The new social-care levy: an unfair tax that protects the “assetocracy”

The government’s regressive social-care levy will make Britain’s tax system even more complex. Root-and-branch reform is long overdue.

Boris Johnson playing Connect 4 with an old lady
Boris Johnson: hoping voters won’t connect all his stealthy tax rises
(Image credit: © PAUL EDWARDS/POOL/AFP via Getty Images)

What has been announced?

The government is introducing a new tax to fund more spending on the National Health Service (NHS) and social care. From April 2022, national insurance contributions (NICs) will go up by 1.25 percentage points both for workers and employers, taking the standard rate to 13.25% for employees and 15.05% for employers. Self-employed people will pay 10.25%, compared to 9% now (on Class 4). From April 2023, the NI increase will be replaced with a separate “health and social care levy” that has the same effect, but will also be paid by pensioners still in employment (who don’t pay NICs). Of course, NICs are not an insurance scheme, despite the name. They are simply another form of income tax (with some different thresholds and exemptions, for added complexity), and a job tax paid by employers. This tax increase affects about 29 million workers, and means that people earning £30,000 a year – close to the average wage – pay £255 more per annum. For those earning £50,000, the bill is £505.

What about dividends?

In addition to NICs, there was also an unexpected 1.25-point rise in dividend tax rates, affecting investors in stocks and small business owners who pay themselves via companies. Basic-rate taxpayers will now pay 8.75% tax on dividends, higher-rate payers will pay 33.75%, and top-rate payers will pay 39.35% (on all dividends exceeding the £2,000 dividend tax-free allowance that sits on top of the £12,570 personal allowance). Many accountants see the dividend move as part of HMRC’s crackdown on “disguised employment” aimed at avoiding tax. For investors with extensive portfolios, the rise increases the incentive to hold dividend-paying stocks in individual savings accounts (Isas) or self-invested personal pensions (Sipps), which will not be affected.
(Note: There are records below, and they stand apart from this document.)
Lemma spec_destroy_cursor_cmd c :
  cursor_cmd_ok c -> spec (own_cursor (cc_u c)) (destroy_RedCursorCmd c) (fun _ => []) (fun _ => True).
Proof.
  unfold cursor_cmd_ok, destroy_RedCursorCmd. destruct (cc_u c); simpl; intros Hc.
  - case_if; by apply spec_ret.
  - rewrite Hc, Z.eqb_refl. apply spec_free.
  - destruct (Z.eqb_spec (cc_type c) QXL_CURSOR_SET); [done|by apply spec_ret].
  - destruct (Z.eqb_spec (cc_type c) QXL_CURSOR_SET); [done|by apply spec_ret].
Qed.
End cmd_specs.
How much will the government raise?

This “Johnson tax rise” amounts to £12bn per year (about 0.5% of GDP) for three years, says Liam Halligan in The Daily Telegraph. To that we can add the additional £25bn from the upcoming increase in corporation tax (from 19% to 25% in 2023) and freeze on tax thresholds. Together, these tax rises are the biggest in a single year since the 1970s, and will take the UK’s tax burden – meaning tax revenues as a share of GDP – to 35.5%, the highest since the 1940s. Nor should we rule out more rises in next month’s Budget (due on 27 October). “With public spending surging, and now at 42.4% of GDP, that can hardly be ruled out”, says Halligan. Even without more rises, it’s a strange time to be increasing taxes on business and workers – we are still emerging from a pandemic and evidence is mounting that the bounceback is already stalling.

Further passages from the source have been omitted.